The Defeating of Death
Since therefore the children share in flesh and blood, he himself likewise partook of the same things, that through death he might destroy the one who has the power of death, that is, the devil, and deliver all those who through fear of death were subject to lifelong slavery.
Holy Saturday commemorates the day that our Lord Jesus Christ was in the tomb. Jesus in his life lived every aspect of our existence and now in his death; he indeed experiences the same separation of soul and body that we will experience upon our passing. Many theologians believe that on this day, Jesus enters into Hell and defeats the forces of darkness. He conquers its grip upon our lives.
Today is the time of waiting for the victory of God to be manifested to the world. Holy Saturday is to be celebrated in quiet and meditation.
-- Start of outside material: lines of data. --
(* ===== verification/Effects.v ===== *)
(** The calls the controllers make, and the values those calls exchange.

    [eff] lists every call of the run controller and of the global suspension
    controller that leaves the modelled code: API reads and writes, the agent
    caller interface ([agent.go]), the sandbox manager, the audit logger, the
    configuration cache, the clock.  [answer] is the type of what comes back.
    Nothing is assumed of the answers: a handler's theorem holds whatever the
    API server, another controller or the clock does between two calls. *)
From stdpp Require Import base list option strings gmap.
From Stdlib Require Import ZArith.
From S2P Require Import Prelude GoText ApiMachinery Types Objects.

Local Open Scope string_scope.
Local Open Scope list_scope.

(** ** Agent outputs ([agent.go]) *)
Record AnalysisOutput := MkAnalysisOutput {
  ao_Success : bool;
  ao_Summary : string;
  ao_ActionRequired : option bool;
  ao_Options : list RemediationOption;
  ao_Diagnosis : option DiagnosisResult;
}.

(** [nil] means that action is required. *)
Definition IsActionRequired (a : AnalysisOutput) : bool :=
  match ao_ActionRequired a with None => true | Some b => b end.

Record ExecutionOutput := MkExecutionOutput {
  eo_Success : bool;
  eo_Summary : string;
  eo_ActionsTaken : list ExecutionAction;
}.

Record VerificationOutput := MkVerificationOutput {
  vo_Success : bool;
  vo_Checks : list VerifyCheck;
  vo_Summary : string;
}.

Record EscalationOutput := MkEscalationOutput {
  eso_Success : bool;
  eso_Summary : string;
  eso_Content : string;
}.

(** ** Resolved workflow ([resolve.go]) *)
Record resolvedStep := MkResolvedStep {
  rs_Agent : Agent;
  rs_LLM : LLMProvider;
  rs_Tools : ToolsSpec;
}.

Record resolvedWorkflow := MkResolvedWorkflow {
  rw_Analysis : resolvedStep;
  rw_Execution : option resolvedStep;      (* nil = skip execution *)
  rw_Verification : option resolvedStep;   (* nil = skip verification *)
}.

(** ** Suspension ([suspension_cleanup.go]) *)
Record SuspensionCleanup := MkSuspensionCleanup {
  sc_Pending : list string;
  sc_Failures : list string;
  sc_Unverified : list string;
}.

(** [SuspensionCleanup.Confirmed]. *)
Definition Confirmed (c : SuspensionCleanup) : bool :=
  (length (sc_Pending c) =? 0)%nat && (length (sc_Failures c) =? 0)%nat
  && (length (sc_Unverified c) =? 0)%nat.

Record SuspensionActivation := MkSuspensionActivation {
  act_UID : string;
  act_Generation : Z;
  act_Start : Time;
}.

(** ** Pods *)
Record ContainerStateTerminated := MkTerminated { term_ExitCode : Z; term_Message : string }.

Record ContainerStatus := MkContainerStatus {
  cs_Name : string;
  cs_RunningStartedAt : option Time;                  (* State.Running *)
  cs_Terminated : option ContainerStateTerminated;    (* State.Terminated *)
}.

Record Pod := MkPod {
  pod_Meta : ObjectMeta;
  pod_Phase : string;
  pod_ContainerStatuses : list ContainerStatus;
}.

Definition PodPending : string := "Pending".
Definition PodRunning : string := "Running".
Definition PodSucceeded : string := "Succeeded".
Definition PodFailed : string := "Failed".
Definition PodUnknown : string := "Unknown".

(** ** Operator configuration ([pkg/configuration/config.go]) *)
Record Config := MkConfig {
  cfg_SandboxMode : string;
  cfg_SandboxPodSpec : option PodSpec;
  cfg_TLSProfile : string;
  cfg_TLSMinVersion : string;
  cfg_TLSCipherSuites : string;
  cfg_AdditionalCAConfigMap : string;
  cfg_OTELCollectorEndpoint : string;
  cfg_OTELAdminEndpoint : string;
  cfg_OTELCASecretName : string;
  cfg_OTELCredentialsSecret : string;
  cfg_MCPEndpoint : string;
  cfg_MCPCASecretName : string;
  cfg_RHOKPEndpoint : string;
  cfg_RHOKPCASecretName : string;
  cfg_ToolOutputInspectionEnabled : bool;
  cfg_TerminalTTLDays : Z;
}.

(** ** Controller results *)
Record Result := MkResult { Requeue : bool; RequeueAfter : Duration }.
Definition emptyResult : Result := MkResult false 0%Z.
Definition requeueNow : Result := MkResult true 0%Z.
Definition requeueAfter (d : Duration) : Result := MkResult false d.

(** What a handler returns: [(ctrl.Result, error)]. *)
Definition outcome : Type := Result * option error.
Definition ok (r : Result) : outcome := (r, None).
Definition fail (e : error) : outcome := (emptyResult, Some e).

(** The calls of the audit logger; [result] is the CR passed to [CompleteStep]. *)
Inductive AuditCall :=
| EmitApprovalSpan (run : AgenticRun) (approval : option AgenticRunApproval) (title : string)
| EmitTerminalSpan (run : AgenticRun) (phase reason : string)
| CompleteStep (run : AgenticRun) (step : string) (result : option ResultCR)
| BeginStep (run : AgenticRun) (step : string)
| EmitAgenticRunReceived (run : AgenticRun)
| SpanEvent (name : string)
| AuditCleanup (run : AgenticRun)
| AuditCleanupDeleted (key : NamespacedName).

(** The kinds of unstructured sandbox objects. *)
Inductive SandboxKind := KindSandbox | KindSandboxClaim.

Inductive eff : Type :=
(* uncached API reader *)
| ApiGetRun (key : NamespacedName)
| ApiListRuns
| ApiGetConfig (name : string)
(* client: run *)
| PatchRun (base obj : AgenticRun) (optimisticLock : bool)
| StatusPatchRun (base obj : AgenticRun)
| DeleteRun (obj : AgenticRun)
| ListRuns
| ListRunsWithLabel (key value : string)
(* client: approval and workflow resources *)
| GetPolicy (name : string)
| GetApproval (key : NamespacedName)
| CreateApproval (obj : AgenticRunApproval)
| GetAgent (name : string)
| GetLLMProvider (name : string)
| GetSecret (key : NamespacedName)
(* client: result CRs *)
| GetResult (kind : string) (key : NamespacedName)
| CreateResult (obj : ResultCR)
| StatusPatchResult (base obj : ResultCR)
(* client: pods and sandboxes *)
| ListPods (namespace : string) (hasLabels : list string)
| GetSandboxMeta (kind : SandboxKind) (key : NamespacedName)
| ListClaims (namespace : string)
(* client: global configuration *)
| StatusPatchConfig (base obj : AgenticOLSConfig)
| RecordEvent (obj : AgenticOLSConfig) (type reason message : string)
(* agent caller *)
| Analyze (run : AgenticRun) (step : resolvedStep)
| Execute (run : AgenticRun) (step : resolvedStep) (opt : option RemediationOption)
| Verify (run : AgenticRun) (step : resolvedStep) (opt : option RemediationOption)
    (exec : option ExecutionOutput)
| Escalate (run : AgenticRun) (step : resolvedStep)
| ReleaseSandboxes (run : AgenticRun) (zeroGrace : bool)
| ReleaseSandbox (run : AgenticRun) (step : string)
(* sandbox manager and spoke access *)
| CleanupSuspension (uid : string) (activation : option SuspensionActivation)
| SpokeAccessForRun (run : AgenticRun)
| CleanupStepRBAC (spoke : option SpokeAccess) (run : AgenticRun) (step : string)
(* cluster objects, through a client *)
| ObjGet (c : Client) (k : Kind) (key : NamespacedName)
| ObjList (c : Client) (k : Kind) (namespace : string) (selector : Selector)
| ObjCreate (c : Client) (k : Kind) (obj : Object k)
| ObjUpdate (c : Client) (k : Kind) (obj : Object k)
| ObjPatch (c : Client) (k : Kind) (base obj : Object k)
| ObjLabel (c : Client) (k : Kind) (key : NamespacedName) (uid resourceVersion : string)
    (labels : gmap string string)
| ObjDelete (c : Client) (k : Kind) (key : NamespacedName) (opts : DeleteOptions)
| CreateToken (config : RestConfig) (namespace name : string) (expirationSeconds : Z)
(* the process-wide cache of reader bindings *)
| LoadReaderBindings
| StoreReaderBindings (names : list string)
(* log store, audit, configuration, clock, contexts, the completion mutex *)
| Traceparent   (* the span in the context, as [traceparentFromContext] formats it *)
| DeleteLogs (traceID : string)
| Audit (c : AuditCall)
| ConfigGet
| Now
| ContextWithTimeout (d : Duration)
| ContextErr         (* of the innermost context *)
| ParentContextErr   (* of the context it was derived from *)
| Sleep (d : Duration)   (* select on ctx.Done() and time.After(d) *)
| Lock
| Unlock.

Definition answer (e : eff) : Type :=
  match e with
  | ApiGetRun _ => res AgenticRun
  | ApiListRuns => res (list AgenticRun)
  | ApiGetConfig _ => res AgenticOLSConfig
  | PatchRun _ _ _ | StatusPatchRun _ _ => res AgenticRun
  | DeleteRun _ => option error
  | ListRuns | ListRunsWithLabel _ _ => res (list AgenticRun)
  | GetPolicy _ => res ApprovalPolicy
  | GetApproval _ | CreateApproval _ => res AgenticRunApproval
  | GetAgent _ => res Agent
  | GetLLMProvider _ => res LLMProvider
  | GetSecret _ => res (gmap string string)
  | GetResult _ _ | CreateResult _ | StatusPatchResult _ _ => res ResultCR
  | ListPods _ _ => res (list Pod)
  | GetSandboxMeta _ _ => res ObjectMeta
  | ListClaims _ => res (list ObjectMeta)
  | StatusPatchConfig _ _ => res AgenticOLSConfig
  | RecordEvent _ _ _ _ => unit
  | Analyze _ _ | Execute _ _ _ | Verify _ _ _ _ | Escalate _ _ => option error
  | ReleaseSandboxes _ _ | ReleaseSandbox _ _ => option error
  | CleanupSuspension _ _ => SuspensionCleanup * option error
  | SpokeAccessForRun _ => option SpokeAccess * option error
  | CleanupStepRBAC _ _ _ => option error
  | ObjGet _ k _ | ObjLabel _ k _ _ _ _ => res (Object k)
  | ObjCreate _ k _ | ObjUpdate _ k _ | ObjPatch _ k _ _ => res (Object k)
  | ObjList _ k _ _ => res (list (Object k))
  | ObjDelete _ _ _ _ => option error
  | CreateToken _ _ _ _ => res string
  | LoadReaderBindings => list string
  | StoreReaderBindings _ => unit
  | Traceparent => string
  | DeleteLogs _ => option error
  | Audit _ => unit
  | ConfigGet => option Config
  | Now => Time
  | ContextWithTimeout _ => unit
  | ContextErr | ParentContextErr => option error
  | Sleep _ => option error
  | Lock | Unlock => unit
  end.

(** A program of the operator. *)
Abbreviation M := (prog answer).
Abbreviation trace := (list (event answer)).

(** ** Classes of calls the theorems speak of *)

(** The call launches workflow work. *)
Definition launches (ev : event answer) : bool :=
  match ev with
  | Ev (Analyze _ _) _ | Ev (Execute _ _ _) _ | Ev (Verify _ _ _ _) _
  | Ev (Escalate _ _) _ => true
  | _ => false
  end.

Definition isExecute (ev : event answer) : bool :=
  match ev with Ev (Execute _ _ _) _ => true | _ => false end.

(** The call writes a run: its metadata, its status, or deletes it. *)
Definition writesRun (ev : event answer) : bool :=
  match ev with
  | Ev (PatchRun _ _ _) _ | Ev (StatusPatchRun _ _) _ | Ev (DeleteRun _) _ => true
  | _ => false
  end.

Definition isStatusPatch (ev : event answer) : bool :=
  match ev with Ev (StatusPatchRun _ _) _ => true | _ => false end.

(** No call of the trace is in the class [p]. *)
Definition none (p : event answer → bool) (tr : trace) : Prop := Forall (λ ev, p ev = false) tr.

Lemma none_app p tr1 tr2 : none p (tr1 ++ tr2) ↔ none p tr1 ∧ none p tr2.
Proof. apply Forall_app. Qed.

Lemma none_cons p ev tr : none p (ev :: tr) ↔ p ev = false ∧ none p tr.
Proof. apply List.Forall_cons_iff. Qed.

Lemma none_nil p : none p [].
Proof. constructor. Qed.

(** The status patches of a run in a trace, as (base, object) pairs, and those
    the API server accepted. *)
Definition statusPatchOf (ev : event answer) : option (AgenticRun * AgenticRun) :=
  match ev with Ev (StatusPatchRun base obj) _ => Some (base, obj) | _ => None end.

Definition acceptedPatchOf (ev : event answer) : option (AgenticRun * AgenticRun) :=
  match ev with
  | Ev (StatusPatchRun base obj) (Ok _) => Some (base, obj)
  | _ => None
  end.

Definition statusPatches (tr : trace) : list (AgenticRun * AgenticRun) :=
  omap statusPatchOf tr.

Definition acceptedPatches (tr : trace) : list (AgenticRun * AgenticRun) :=
  omap acceptedPatchOf tr.

Lemma statusPatches_app tr1 tr2 :
  statusPatches (tr1 ++ tr2) = statusPatches tr1 ++ statusPatches tr2.
Proof. apply omap_app. Qed.

Lemma acceptedPatches_app tr1 tr2 :
  acceptedPatches (tr1 ++ tr2) = acceptedPatches tr1 ++ acceptedPatches tr2.
Proof. apply omap_app. Qed.

#[export] Hint Resolve none_nil : core.

(** The fields of [AgenticRunReconciler]: the namespace, and which of the
    collaborators are set (a pointer or interface field that is not [nil]). *)
Record AgenticRunReconciler := MkReconciler {
  r_Namespace : string;
  r_APIReader : bool;
  r_Agent : bool;
  r_Sandbox : bool;
  r_Config : bool;
  r_Audit : bool;
  r_TempLog : bool;
}.

(** [if x != nil { return ..., x }] on an optional error. *)
Definition onErr {A} (e : option error) (bad : error → M A) (good : M A) : M A :=
  match e with Some err => bad err | None => good end.

Lemma emits_onErr {A} P (e : option error) (bad : error → M A) good :
  (∀ err, emits P (bad err)) → emits P good → emits P (onErr e bad good).
Proof. intros Hb Hg. destruct e; [apply Hb|exact Hg]. Qed.

(** [if r.Audit != nil { ... }]. *)
Definition auditIf (enabled : bool) (c : AuditCall) : M unit :=
  if enabled then call (Audit c) else Ret tt.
The burial of our Lord was another part of his ignominy. Foxes have holes, birds have nests, but the Son of Man has nowhere even to be buried. So Joseph of Arimathea provided a tomb fit for a king. While Jesus was entombed he was silent. Finished were the cries and taunts of the cross but it was not yet time for the triumphal declaration: “He is risen.”
Today is a day of silence, and yet the work of salvation, of deliverance from the curse and its effects, continues. We can see the work of salvation on the cross and we see it in the empty tomb, but neither of those means anything without the three days in the belly of the whale, in the womb of death, from which he must emerge.
Today, God is, as it were, silent but he is not asleep. The tomb is ugly, but it is also sanctus. Today is the in-between time. The first act is finished but the curtain, though torn, is not closed.